L’importance de la Chine est que, selon les normes mondiales, elle connaît encore une croissance très rapide et reste fermement attachée à l’importance de la mondialisation et de l’interdépendance. Elle est en position de force – tant du fait de ses performances que de son engagement envers la mondialisation – pour proposer un autre modèle pour l’avenir fondé sur la croissance, la coopération et un autre type de mondialisation. L’Occident doit adopter une réponse politique différente, qui reconnaît la nécessité de renforcer la demande effective. Il n’est pas possible d’y arriver en se fondant sur la seule politique monétaire. Les États-Unis, par exemple, sont affligés d’infrastructures dégradées qui entravent leur croissance. Ils ont besoin de déverser de grandes quantités d’argent pour renouveler leurs infrastructures, comme ils le firent dans le cadre du New Deal dans les années 1930.
Permettez-moi de mentionner pour terminer la deuxième priorité identifiée pour le Sommet : une « gouvernance économique et financière mondiale plus efficace et efficiente ». Il y a clairement, dans ce domaine, une crise sous-jacente et qui s’intensifie. Il y a eu un changement radical dans le centre de gravité de l’économie mondiale, qui est passé des pays développés vers les pays en développement au cours des 40 dernières années : au milieu des années 70, le monde développé représentait les deux tiers du PIB mondial ; d’ici à 2030, ce chiffre ne devrait plus représenter qu’un tiers. Pourtant, la structure de la gouvernance économique formelle mondiale a relativement peu changé au cours des dernières décennies.
Les deux développements les plus significatifs ont été le remplacement de facto du G7 par le G20 et les changements tardifs dans le système de vote au FMI et à la Banque mondiale. Au niveau « informel », il y a eu des changements beaucoup plus nets, notamment la création de la Banque asiatique d’investissement dans les infrastructures et de la Nouvelle banque de développement, et l’émergence du Renminbi comme monnaie internationale. Le projet « Une Ceinture et une Route » préfigurera aussi de nouveaux modèles de gouvernance bilatéraux et multilatéraux. Ces changements sont l’embryon d’une nouvelle structure de gouvernance économique mondiale qui se trouve dans le processus de création.

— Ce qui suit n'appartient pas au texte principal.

(* ===== verification/LlmInterceptor.v ===== *)
(** The LLM interceptor ([acdp-llm/src/interceptor.rs]): an interceptor that
    routes outgoing messages by rules or by predictions, notes what it
    predicted in the message's parameters, and scores the prediction when the
    response comes back.  It is a value of the interceptor record, so it runs
    in the manager with all others. *)

From S2P Require Import Prelude McpError Messages Interceptor Transform Text Common Routing Predictor Gepa Session.

(** [Uuid::parse_str], giving the hyphenated text *)
Class UuidText := { uuid_parse_str : string -> option string }.

Module PendingPrediction.
Record t : Type := mk {
  record_id : string;
  predicted_tool : string;
  actual_tool : option string;
  session_id : option SessionId;
  message_id : option MessageId
}.
End PendingPrediction.

Module LlmInterceptor.
Section interceptor.
Context `{W : LlmWorld, JT : !JsonText, JF : !JsonFloats, UC : UnicodeCase, SD : StrDebug, UT : UuidText}.

(** [ipc_tx] is what was sent on the channel, when there is one;
    [interceptor_manager] says whether the handle is set. *)
Record t : Type := mk {
  predictor : ToolPredictor.t;
  routing_mode : RoutingMode.t;
  confidence_threshold : f32;
  interceptor_manager : bool;
  pending_predictions : gmap string PendingPrediction.t;
  session_manager : option SessionManager.t;
  ipc_tx : option (list IpcMessage.t);
  database : Db.t
}.

Definition new (predictor : ToolPredictor.t) (routing_mode : RoutingMode.t) (database : Db.t)
    (session_manager : option SessionManager.t) : t :=
  mk predictor routing_mode (f32_ratio 8 10) false ∅ session_manager None database.

Definition with_interceptor_manager (predictor : ToolPredictor.t) (routing_mode : RoutingMode.t)
    (database : Db.t) (session_manager : option SessionManager.t) : t :=
  mk predictor routing_mode (f32_ratio 8 10) true ∅ session_manager None database.

Definition set_ipc_sender (self : t) : t :=
  mk (predictor self) (routing_mode self) (confidence_threshold self) (interceptor_manager self)
     (pending_predictions self) (session_manager self) (Some []) (database self).

Definition set_routing_mode (self : t) (mode : RoutingMode.t) : t :=
  mk (predictor self) mode (confidence_threshold self) (interceptor_manager self)
     (pending_predictions self) (session_manager self) (ipc_tx self) (database self).

Definition get_routing_mode (self : t) : RoutingMode.t := routing_mode self.

Definition set_database (self : t) (d : Db.t) : t :=
  mk (predictor self) (routing_mode self) (confidence_threshold self) (interceptor_manager self)
     (pending_predictions self) (session_manager self) (ipc_tx self) d.

Definition set_pending (self : t) (p : gmap string PendingPrediction.t) : t :=
  mk (predictor self) (routing_mode self) (confidence_threshold self) (interceptor_manager self)
     p (session_manager self) (ipc_tx self) (database self).

Definition set_sessions (self : t) (m : SessionManager.t) : t :=
  mk (predictor self) (routing_mode self) (confidence_threshold self) (interceptor_manager self)
     (pending_predictions self) (Some m) (ipc_tx self) (database self).

Definition send (self : t) (message : IpcMessage.t) : t :=
  match ipc_tx self with
  | Some sent =>
      mk (predictor self) (routing_mode self) (confidence_threshold self) (interceptor_manager self)
         (pending_predictions self) (session_manager self) (Some (sent ++ [message])) (database self)
  | None => self
  end.

(** The runtime methods act on the manager the handle points to. *)
Definition add_interceptor_at_runtime (self : t) (manager : InterceptorManager.t)
    (i : MessageInterceptor) : LlmResult unit * InterceptorManager.t :=
  if interceptor_manager self then (Ok tt, InterceptorManager.add_interceptor manager i)
  else (Err (LlmError.ConfigError "Interceptor manager not set"), manager).

Definition remove_interceptor_at_runtime (self : t) (manager : InterceptorManager.t) (name : string)
  : LlmResult bool * InterceptorManager.t :=
  if interceptor_manager self then
    let '(removed, manager) := InterceptorManager.remove_interceptor manager name in
    (Ok removed, manager)
  else (Err (LlmError.ConfigError "Interceptor manager not set"), manager).

Definition list_interceptors (self : t) (manager : InterceptorManager.t) : LlmResult (list string) :=
  if interceptor_manager self then Ok (InterceptorManager.list_interceptors manager)
  else Err (LlmError.ConfigError "Interceptor manager not set").

(** *** Reading a message *)

Definition extract_request_id (message : JsonRpcMessage.t) : option string :=
  match message with
  | JsonRpcMessage.Request req => Some (RequestId.to_string (JsonRpcRequest.id req))
  | JsonRpcMessage.Response resp => Some (RequestId.to_string (JsonRpcResponse.id resp))
  | JsonRpcMessage.Notification _ => None
  end.

(** [find_map] over the items of an array *)
Fixpoint first_name (items : list Value) : option string :=
  match items with
  | [] => None
  | VObject map :: items =>
      match string_of (field map "name") with
      | Some name => Some name
      | None => first_name items
      end
  | _ :: items => first_name items
  end.

Definition extract_tool_name (params : option Value) : option string :=
  match params with
  | Some (VObject map) => string_of (field map "name")
  | Some (VArray items) => first_name items
  | _ => None
  end.

Definition is_tool_call (method : string) : bool :=
  String.eqb method "tools/call" || String.eqb method "tools.call".

Definition determine_actual_tool (message : JsonRpcMessage.t) : option string :=
  match message with
  | JsonRpcMessage.Request req =>
      if is_tool_call (JsonRpcRequest.method req)
      then extract_tool_name (JsonRpcRequest.params req)
      else Some (JsonRpcRequest.method req)
  | JsonRpcMessage.Notification notif =>
      if is_tool_call (JsonRpcNotification.method notif)
      then extract_tool_name (JsonRpcNotification.params notif)
      else Some (JsonRpcNotification.method notif)
  | JsonRpcMessage.Response _ => None
  end.

Definition or_null (v : option Value) : Value :=
  match v with Some v => v | None => VNull end.

(** The entries of the context, by key *)
Definition context_value (message : JsonRpcMessage.t) : Value :=
  VObject
    [("id"%string, or_null (option_map RequestId.to_value (JsonRpcMessage.id message)));
     ("method"%string, or_null (option_map VString (JsonRpcMessage.method message)));
     ("params"%string,
       or_null (match message with
                | JsonRpcMessage.Request req => JsonRpcRequest.params req
                | JsonRpcMessage.Notification notif => JsonRpcNotification.params notif
                | JsonRpcMessage.Response _ => None
                end))].

Definition extract_mcp_context (message : JsonRpcMessage.t) : string :=
  json_to_string (context_value message).

(** *** Writing metadata *)

(** The object the metadata is added to: other parameters are replaced. *)
Definition params_object (params : option Value) : list (string * Value) :=
  match params with
  | Some (VObject map) => map
  | _ => []
  end.

(** [number(confidence).ok_or(..)?] *)
Definition confidence_value (confidence : f64) : LlmResult Value :=
  match num_from_f64 confidence with
  | Some n => Ok (VNumber n)
  | None => Err (LlmError.ConfigError "Invalid confidence")
  end.

Definition add_metadata (key1 : string) (v1 : Value) (key2 : string) (confidence : f64)
    (message : JsonRpcMessage.t) : LlmResult JsonRpcMessage.t :=
  match message with
  | JsonRpcMessage.Request req =>
      let obj := insert_entry (params_object (JsonRpcRequest.params req)) key1 v1 in
      let? c := confidence_value confidence in
      Ok (JsonRpcMessage.Request
            (JsonRpcRequest.mk (JsonRpcRequest.jsonrpc req) (JsonRpcRequest.id req)
               (JsonRpcRequest.method req) (Some (VObject (insert_entry obj key2 c)))))
  | JsonRpcMessage.Notification notif =>
      let obj := insert_entry (params_object (JsonRpcNotification.params notif)) key1 v1 in
      let? c := confidence_value confidence in
      Ok (JsonRpcMessage.Notification
            (JsonRpcNotification.mk (JsonRpcNotification.jsonrpc notif)
               (JsonRpcNotification.method notif) (Some (VObject (insert_entry obj key2 c)))))
  | JsonRpcMessage.Response _ => Ok message
  end.

Definition enhance_request_with_prediction (message : JsonRpcMessage.t)
    (prediction : ToolPrediction.t) : LlmResult JsonRpcMessage.t :=
  add_metadata "_predicted_tool" (VString (ToolPrediction.tool_name prediction))
    "_prediction_confidence" (f64_of_f32 (ToolPrediction.confidence prediction)) message.

Definition apply_routing_rule (message : JsonRpcMessage.t) (rule : RoutingRule.t)
  : LlmResult JsonRpcMessage.t :=
  add_metadata "_routed_transport" (VString (RoutingRule.target_transport rule))
    "_routing_confidence" (RoutingRule.confidence rule) message.

(** *** Routing *)

(** What is noted for the response *)
Definition note_pending (self : t) (message : JsonRpcMessage.t) (outcome : PredictionOutcome.t)
    (session_id : option SessionId) (message_id : MessageId) : t :=
  match extract_request_id message with
  | Some request_id =>
      set_pending self
        (<[request_id := PendingPrediction.mk (PredictionOutcome.record_id outcome)
             (ToolPrediction.tool_name (PredictionOutcome.prediction outcome))
             (determine_actual_tool message) session_id (Some message_id)]>
           (pending_predictions self))
  | None => self
  end.

(** What is noted for the session *)
Definition note_session (now : Z) (self : t) (outcome : PredictionOutcome.t)
    (session_id : option SessionId) (message_id : MessageId) (latency_ms : Z) : t :=
  match session_manager self, session_id with
  | Some manager, Some session_id =>
      set_sessions self
        (SessionManager.record_prediction_for_session now manager session_id
           (SessionPrediction.new now message_id (PredictionOutcome.prediction outcome)
              (Some (PredictionOutcome.record_id outcome)) latency_ms))
  | _, _ => self
  end.

Definition semantic_answer (self : t) (message : JsonRpcMessage.t) (prediction : ToolPrediction.t)
  : LlmResult InterceptionResult.t :=
  if f32_geb (ToolPrediction.confidence prediction) (confidence_threshold self) then
    let? message := enhance_request_with_prediction message prediction in
    Ok (InterceptionResult.modified message
          ("Enhanced with tool prediction: " +:+ ToolPrediction.tool_name prediction)
          (f64_of_f32 (ToolPrediction.confidence prediction)))
  else Ok (InterceptionResult.pass_through message).

Definition timed_prediction (self : t) (context : string)
  : Db.M (PredictionOutcome.t * Z * MessageId * Z) :=
  let* start := Db.call instant_now in
  let* outcome := ToolPredictor.predict_tool (predictor self) context in
  let* stop := Db.call instant_now in
  let* message_id := Db.call fresh_uuid in
  let* now := Db.call utc_now in
  Db.ret (outcome, as_millis (stop - start), message_id, now).

Definition semantic_routing (self : t) (message : JsonRpcMessage.t) (context : string)
    (session_id : option SessionId) : LlmResult InterceptionResult.t * t :=
  match timed_prediction self context (database self) with
  | (Err e, d) => (Err e, set_database self d)
  | (Ok (outcome, latency_ms, message_id, now), d) =>
      let prediction := PredictionOutcome.prediction outcome in
      let self := set_database self d in
      let self := note_pending self message outcome session_id message_id in
      let self := note_session now self outcome session_id message_id latency_ms in
      let self := send self (IpcMessage.SemanticPrediction context
                    (ToolPrediction.tool_name prediction)
                    (f64_of_f32 (ToolPrediction.confidence prediction)) None None) in
      (semantic_answer self message prediction, self)
  end.

Definition hybrid_routing (self : t) (message : JsonRpcMessage.t) (context : string)
    (session_id : option SessionId) : LlmResult InterceptionResult.t * t :=
  let '(fetched, w) := sql_rules (Db.routing_rules (database self)) (Db.world (database self)) in
  let self := set_database self (Db.with_world (database self) w) in
  match RoutingRulesDatabase.find_matching_rule fetched context with
  | Err e => (Err e, self)
  | Ok (Some rule) =>
      (let? message := apply_routing_rule message rule in
       Ok (InterceptionResult.modified message
             ("Routed via rule: " +:+ RoutingRule.pattern rule) (RoutingRule.confidence rule)),
       self)
  | Ok None => semantic_routing self message context session_id
  end.

(** [McpError::Internal] of the error's text *)
Definition internal (e : LlmError.t) : McpError := Internal (LlmError.to_string e).

Definition predict_and_route (self : t) (message : JsonRpcMessage.t) (context : string)
    (session_id : option SessionId) : McpResult InterceptionResult.t * t :=
  match routing_mode self with
  | RoutingMode.Bypass => (Ok (InterceptionResult.pass_through message), self)
  | RoutingMode.Semantic =>
      let '(r, self) := semantic_routing self message context session_id in
      (map_err internal r, self)
  | RoutingMode.Hybrid =>
      let '(r, self) := hybrid_routing self message context session_id in
      (map_err internal r, self)
  end.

Le problème avec la structure formelle actuelle est qu’elle ne reflète plus la répartition du pouvoir économique dans le monde. Une conséquence importante en est que le FMI et la Banque mondiale n’ont plus les ressources nécessaires – car elles sont dépendantes, pour la plupart, des pays occidentaux et du Japon – pour financer une économie mondiale beaucoup plus grande, et qui est de plus en plus concentrée dans les pays en développement. On aurait pu penser qu’un rôle évident pour la BM aurait été le financement du développement des infrastructures en Asie. Mais parce que c’est une institution occidentale, elle n’a ni les ressources ni la volonté politique, ni la priorité, pour le faire.
Étant donné que la Chine est actuellement, et de loin, le développement le plus positif dans l’économie mondiale et que la Chine est au cœur de l’avenir de l’économie mondiale et de sa gouvernance, le Sommet de Hangzhou est un moment historique. Si la Chine peut à cette occasion offrir de nouvelles propositions imaginatives, alors elle pourrait bien faire du sommet une occasion particulière.